第57回日本作業療法学会

講演情報

一般演題

脳血管疾患等

[OA-4] 一般演題:脳血管疾患等 4

2023年11月10日(金) 14:30 〜 15:30 第2会場 (会議場A1)

[OA-4-3] 脳梗塞後の上肢ジストニアに対して圧刺激の感覚トリックが有効であった症例

細川 大瑛1,2, 馬場 徹3, 杉村 容子3, 飯島 悠平1, 武田 篤3 (1.国立病院機構仙台西多賀病院リハビリテーション科, 2.東北大学大学院医学系研究科高次機能障害学分野, 3.国立病院機構仙台西多賀病院脳神経内科)

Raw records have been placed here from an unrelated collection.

(* ===== verification/ReassemblySpec.v ===== *)
(** * ReassemblySpec: what the reader promises, and that the loop keeps it

    To its callers the loop of [getTMMessages] (src/TxMEx.js, lines 200 to
    247) is a reassembly buffer: per conversation a finite map from
    sequence numbers to chunks, filled frame by frame, and drained into a
    message as soon as every sequence number below the count of the
    current frame has a chunk.  [spec_ingest] and [spec_receive] say this
    on frames whose count and sequence number are natural numbers, without
    arrays, holes and numbers that are none.

    [abs_state] takes a state of the loop to the state of the
    specification: an array is the finite map of its filled slots.  The
    theorems say that storing a frame commutes with the abstraction, and
    that the scan of a history returns what the specification returns on
    the frames the history carries: a functional refinement, on every
    history whose frames have hexadecimal digits for count and sequence
    number and whose transactions have the scripts the loop reads. *)

From stdpp Require Import gmap.
From S2P Require Import Prelude.
From S2P Require Import JsString.
From S2P Require Import JsArray.
From S2P Require Import Ledger.
From S2P Require Import Collaborators.
From S2P Require Import Codec.
From S2P Require Import Reassembly.

(** ** The specification *)

(** A frame: the count of chunks, the sequence number and the payload. *)
Record Frame : Type := mkFrame {
  totalChunks : nat;
  sequence : nat;
  payload : string;
}.

(** A frame as it is observed on the ledger: between two addresses, in a
    transaction. *)
Record Observed : Type := mkObserved {
  obs_src : string;
  obs_dst : string;
  obs_frame : Frame;
  obs_txid : string;
}.

(** The buffers, one per conversation, and the messages drained so far. *)
Record SpecState : Type := mkSpecState {
  spec_bufs : gmap string (gmap nat Chunk);
  spec_out : list MsgData;
}.

Definition spec_init : SpecState := mkSpecState ∅ [].

(** Every sequence number below [n] has a chunk. *)
Definition spec_complete (slots : gmap nat Chunk) (n : nat) : bool :=
  forallb (λ j, bool_decide (is_Some (slots !! j))) (List.seq 0 n).

(** The message of the chunks below [n], in the order of their sequence
    numbers. *)
Definition spec_drain (s d : string) (slots : gmap nat Chunk) (n : nat) : MsgData :=
  let cs := omap (λ j, slots !! j) (List.seq 0 n) in
  mkMsgData s d (foldr String.append EmptyString (chunk_msg <$> cs)) (chunk_txid <$> cs).

(** One observed frame: its chunk is put under its sequence number in the
    buffer of its conversation, over what was there; a buffer that is
    complete for the count of this frame is drained and removed. *)
Definition spec_ingest (st : SpecState) (o : Observed) : SpecState :=
  let key := obs_src o +:+ obs_dst o in
  let slots := <[sequence (obs_frame o) := mkChunk (payload (obs_frame o)) (obs_txid o)]>
                 (default ∅ (spec_bufs st !! key)) in
  if spec_complete slots (totalChunks (obs_frame o))
  then mkSpecState (delete key (spec_bufs st))
         (spec_out st ++ [spec_drain (obs_src o) (obs_dst o) slots (totalChunks (obs_frame o))])
  else mkSpecState (<[key := slots]> (spec_bufs st)) (spec_out st).

Definition spec_receive (os : list Observed) : list MsgData :=
  spec_out (foldl spec_ingest spec_init os).

(** ** The abstraction *)

(** The finite map of the filled slots of an array. *)
Definition abs_array (a : list (option Chunk)) : gmap nat Chunk :=
  omap id (map_seq 0 a).

Definition abs_state (st : ScanState) : SpecState :=
  mkSpecState (abs_array <$> chnkBuf st) (msgs st).

Lemma abs_state_init : abs_state scan_init = spec_init.
Proof. unfold abs_state, spec_init. cbn. by rewrite fmap_empty. Qed.

Lemma lookup_abs_array (a : list (option Chunk)) (j : nat) :
  abs_array a !! j = array_get a j.
Proof.
  unfold abs_array, array_get. rewrite lookup_omap, lookup_map_seq_0.
  by destruct (a !! j) as [[c|]|].
Qed.

Lemma abs_array_new (n : number) (a : list (option Chunk)) :
  new_Array n = Val a → abs_array a = ∅.
Proof.
  unfold new_Array. destruct n as [|z]; [done|]. case_bool_decide; [|done].
  intros [= <-]. apply map_eq. intros j.
  by rewrite lookup_abs_array, array_get_replicate, lookup_empty.
Qed.

Lemma abs_array_set (a : list (option Chunk)) (i : nat) (c : Chunk) :
  abs_array (array_set a (Num (Z.of_nat i)) c) = <[i := c]> (abs_array a).
Proof.
  apply map_eq. intros j. rewrite array_set_nat, lookup_abs_array, array_get_set_at.
  case_decide as Hij; [subst; by rewrite lookup_insert_eq|].
  by rewrite lookup_insert_ne, lookup_abs_array.
Qed.

Lemma complete_abs (a : list (option Chunk)) (n : nat) :
  complete a (Num (Z.of_nat n)) = spec_complete (abs_array a) n.
Proof.
  unfold spec_complete, complete. cbn [loop_count]. rewrite Nat2Z.id.
  induction (List.seq 0 n) as [|j l IH]; [done|]. cbn [forallb].
  by rewrite IH, lookup_abs_array.
Qed.

Lemma assemble_abs (s d : string) (a : list (option Chunk)) (n : nat) :
  assemble s d a (Num (Z.of_nat n)) = spec_drain s d (abs_array a) n.
Proof.
  unfold assemble, spec_drain, slots. cbn [loop_count]. rewrite Nat2Z.id. cbv zeta.
  by rewrite (omap_ext_in (array_get a) (λ j, abs_array a !! j))
    by (intros j _; by rewrite lookup_abs_array).
Qed.

(** ** Storing a frame *)

(** The frame of the loop for a frame of the specification. *)
Definition message_of_frame (f : Frame) : TMMessage :=
  mkTMMessage (Num (Z.of_nat (sequence f))) (Num (Z.of_nat (totalChunks f))) (payload f).

(** The buffer a frame is stored into stands for the buffer of the
    specification, empty when the conversation has none. *)
Lemma buffer_for_abs (st : ScanState) (k : string) (n : number) (a : list (option Chunk)) :
  buffer_for st k n = Val a → abs_array a = default ∅ (spec_bufs (abs_state st) !! k).
Proof.
  unfold buffer_for. cbn [abs_state spec_bufs]. rewrite lookup_fmap.
  destruct (chnkBuf st !! k) as [a'|]; cbn; [by intros [= <-]|apply abs_array_new].
Qed.

(** Storing a frame commutes with the abstraction. *)
Lemma ingest_abs (st : ScanState) (o : Observed) :
  (Z.of_nat (totalChunks (obs_frame o)) < 2 ^ 32)%Z →
  abs_state <$> ingest st (obs_src o) (obs_dst o) (message_of_frame (obs_frame o)) (obs_txid o)
    = Val (spec_ingest (abs_state st) o).
Proof.
  intros Hn. rewrite ingest_unfold. cbn [message_of_frame len seq msg].
  destruct (buffer_for st (obs_src o +:+ obs_dst o) _) as [a|e] eqn:Ha.
  - pose proof (buffer_for_abs _ _ _ _ Ha) as Habs. cbn [mbind res_bind fmap res_fmap].
    cbv zeta. unfold spec_ingest. cbv zeta.
    rewrite complete_abs, abs_array_set, Habs. f_equal.
    destruct (spec_complete _ _); unfold abs_state; cbn [chnkBuf msgs spec_bufs spec_out].
    + by rewrite fmap_delete, assemble_abs, abs_array_set, Habs.
    + by rewrite fmap_insert, abs_array_set, Habs.
  - unfold buffer_for in Ha. destruct (chnkBuf st !! _); [done|].
    by rewrite new_Array_small in Ha.
Qed.

(** ** The scan *)

Section refinement.
Context `{Collab}.
Context (net : network).

(** What the loop body reads off a transaction: a frame of the
    specification between two addresses, or nothing, for a transaction
    that is no frame. *)
Definition observes (tx : Transaction) (o : option Observed) : Prop :=
  match o with
  | Some o => carries net tx (obs_src o) (obs_dst o) (message_of_frame (obs_frame o)) ∧
              hash tx = obs_txid o
  | None => is_Some (first_input_script tx) ∧ is_Some (first_output_script tx) ∧
            extractTMMessage (PlainTx tx) = Val None
  end.

(** The count of an observed frame is one hexadecimal digit. *)
Lemma observes_total (tx : Transaction) (o : Observed) :
  observes tx (Some o) → totalChunks (obs_frame o) < 16.
Proof.
  intros [(_ & _ & Hm) _]. apply extractTMMessage_len in Hm.
  destruct Hm as [Hm|(z & Hz & ?)]; [done|]. cbn in Hz. simplify_eq. lia.
Qed.

(** One round of the loop is one step of the specification, or none. *)
Lemma scan_tx_abs (st : ScanState) (tx : Transaction) (o : option Observed) :
  observes tx o →
  abs_state <$> scan_tx net st tx =
    Val (from_option (spec_ingest (abs_state st)) (abs_state st) o).
Proof.
  destruct o as [o|]; cbn [observes from_option].
  - intros [Hcarries Hh]. rewrite (scan_tx_carries _ _ _ _ _ _ Hcarries), Hh.
    apply ingest_abs. pose proof (observes_total tx o (conj Hcarries Hh)). lia.
  - intros (Hin & Hout & Hm). by rewrite scan_tx_not_frame.
Qed.

Lemma foldM_scan_tx_abs (st : ScanState) (items : list Transaction)
    (os : list (option Observed)) :
  Forall2 observes items os →
  abs_state <$> foldM (scan_tx net) st items =
    Val (foldl spec_ingest (abs_state st) (omap id os)).
Proof.
  intros Hobs. revert st. induction Hobs as [|tx o items os Ho _ IH]; intros st; [done|].
  rewrite foldM_cons. pose proof (scan_tx_abs st tx o Ho) as Hstep.
  destruct (scan_tx net st tx) as [st1|e]; [|done]. injection Hstep as Hstep.
  cbn [mbind res_bind]. rewrite IH, Hstep. by destruct o.
Qed.

(** C26. The reader refines the reassembly buffer.  On a history whose
    transactions the loop can read and whose frames have hexadecimal
    digits for count and sequence number, [getTMMessages] hands to its
    callback exactly the messages that the specification drains from the
    frames of the history, taken in the order of the history. *)
Theorem scan_refines (address : string) (items : list Transaction)
    (os : list (option Observed)) :
  Forall2 observes items os →
  getTMMessages address net (HistoryOk items) = CallbackOk (spec_receive (omap id os)).
Proof.
  intros Hobs. unfold getTMMessages, scan, spec_receive.
  pose proof (foldM_scan_tx_abs scan_init items os Hobs) as Hfold.
  rewrite abs_state_init in Hfold.
  destruct (foldM (scan_tx net) scan_init items) as [st|e]; [|done].
  injection Hfold as Hfold. cbn. by rewrite <- Hfold.
Qed.

End refinement.

(** ** Example *)

(** The frames that the example history carries, in the order [2; 0; 1]. *)
Definition example_observed : list (option Observed) :=
  [Some (mkObserved "mSrc" "mDst" (mkFrame 3 2 "you") "tx2");
   Some (mkObserved "mSrc" "mDst" (mkFrame 3 0 "hel") "tx0");
   Some (mkObserved "mSrc" "mDst" (mkFrame 3 1 "lo ") "tx1")].

Lemma scan_refines_witness :
  getTMMessages (H := example_collab) "mDst" testnet (HistoryOk (example_history [2; 0; 1])) =
    CallbackOk (spec_receive (omap id example_observed)).
Proof.
  apply (scan_refines (H := example_collab) testnet "mDst").
  repeat (constructor; [split; [by vm_compute|done]|]). constructor.
Defined.

(** What the specification drains from them. *)
Example spec_receive_example :
  spec_receive (omap id example_observed) =
    [mkMsgData "mSrc" "mDst" "hello you" ["tx0"; "tx1"; "tx2"]].
Proof. by vm_compute. Qed.

(** The count that decides is the one of the current frame, not the one
    the buffer was made for: after the first chunk of a message of three,
    a frame that announces one chunk completes the buffer, and the chunk
    that was waiting is dropped. *)
Example current_frame_counts :
  scan (H := example_collab) testnet
    [example_tx 0 (mkChunk "hel" "tx0");
     builtTransaction "mSrc" "mDst" (frame 1 0 "x") "txX" [] []] =
    Val [mkMsgData "mSrc" "mDst" "x" ["txX"]].
Proof. by vm_compute. Qed.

[はじめに] ジストニアは持続的で不随意な筋収縮により異常な運動や姿勢を生じる運動障害であり,日常生活や社会生活が阻害される.神経変性疾患や脳血管障害などの原因疾患に伴うジストニアは,大脳皮質-基底核-視床といった脳の複数領域を結ぶ運動ネットワークの異常と考えられている.ジストニアの一部は特定の感覚入力で症状が改善する感覚トリックを認めることがあるが,そのメカニズムは不明である.今回,右上肢に局所性ジストニアを生じた症例(以下,症例)に対し,弾性包帯で圧刺激を加えると症状が改善した.この感覚トリックを利用して生活動作訓練を実施し,上肢機能が改善しただけでなく弾性包帯を除去しても一定期間の症状改善を認めた.患者に発表の目的や倫理的配慮について説明し,文書による同意を得た.
[症例] 70歳代女性右利き.息子と二人暮らしで,簡単な家事や庭の手入れをして過ごしていた.X-4年に右前腕が不随意に回内するような動きが出現した.X-1年前に右肩の痛みが現れた.X年,症状の原因検索とリハビリテーションを目的に当院へ入院した.脳神経画像で左尾状核に陳旧性脳梗塞巣を認め,その他に症状を説明しうる所見を認めず脳梗塞後ジストニアと診断された.内服薬はリボトリール2.5mg/日であった.
[初期評価] 右手指関節を除くほぼ全ての上肢の運動は共収縮と不随意運動に支配されていた.右肩・肘関節の伸展と手関節掌屈位が定型的肢位で,前腕回内を素早く繰り返す不随意運動を認めた.標準的な上肢機能評価は実施できず,日常生活のほとんどを左手のみで遂行した.左上肢に機能的な問題はなかった.認知機能はMini-Mental State Examinationで26/30点であった.表面筋電図では,安静時でも右上腕及び前腕筋群に不規則な共収縮を認め,随意運動時では拮抗筋の筋収縮が確認された.右側臥位の肢位で症状が改善し,衣類が腕に触れる刺激や左手で右上肢に触れる刺激では改善しなかった.
[介入] 側臥位で自重が右上肢に加わると症状が改善したことから,圧刺激が感覚トリックに有効ではないかと考えた.右上肢全体を軽く圧迫するように弾性包帯を装着したところ,症状改善を認めた.この状態で簡単な物品操作練習や日用品の使用練習を実施した.認知機能検査などの精神的負荷や,長時間の歩行・上肢使用による疲労でジストニア症状が悪化したため,日常生活では十分な休息をとること,右上肢に負荷をかけすぎないことを提案した.
[結果] 右上肢の随意性は大きく改善し,機能評価が可能となった.Box & Block Testは40個/59個,握力は16.9kg/12.1kgであった(全て右/左で表記).弾性包帯がなくても右上肢で書字や箸・はさみ操作が可能となり,概ね全ての日常生活動作で右上肢が参加できるようになった.内服薬に変更はなかった.
[考察] ジストニアは感覚-運動連関の異常と考えられているが,感覚入力が基底核を含む運動出力系の回路の中でどのように処理されているかは明らかでない.症例は左尾状核に病変を認め,これがジストニア出現に関連していると考えられた.症例は上腕及び前腕への圧刺激でジストニアが改善する感覚トリックを認め,入院期間中は圧刺激を除去しても症状改善が持続した.過去にも,感覚トリックを用いた治療効果が持続したとする報告がある(Bain et al,2009).症例に神経生理学的な検討は行っておらず症状改善前後の筋収縮パターンの変化は検討できないが,弾性包帯による圧刺激が感覚-運動連関を正常な状態へ近づけたと推定される.ジストニアに対するリハビリテーションでは,積極的に有効な感覚トリックを探索し,知見を蓄積することで病態解明に資すると考えられた.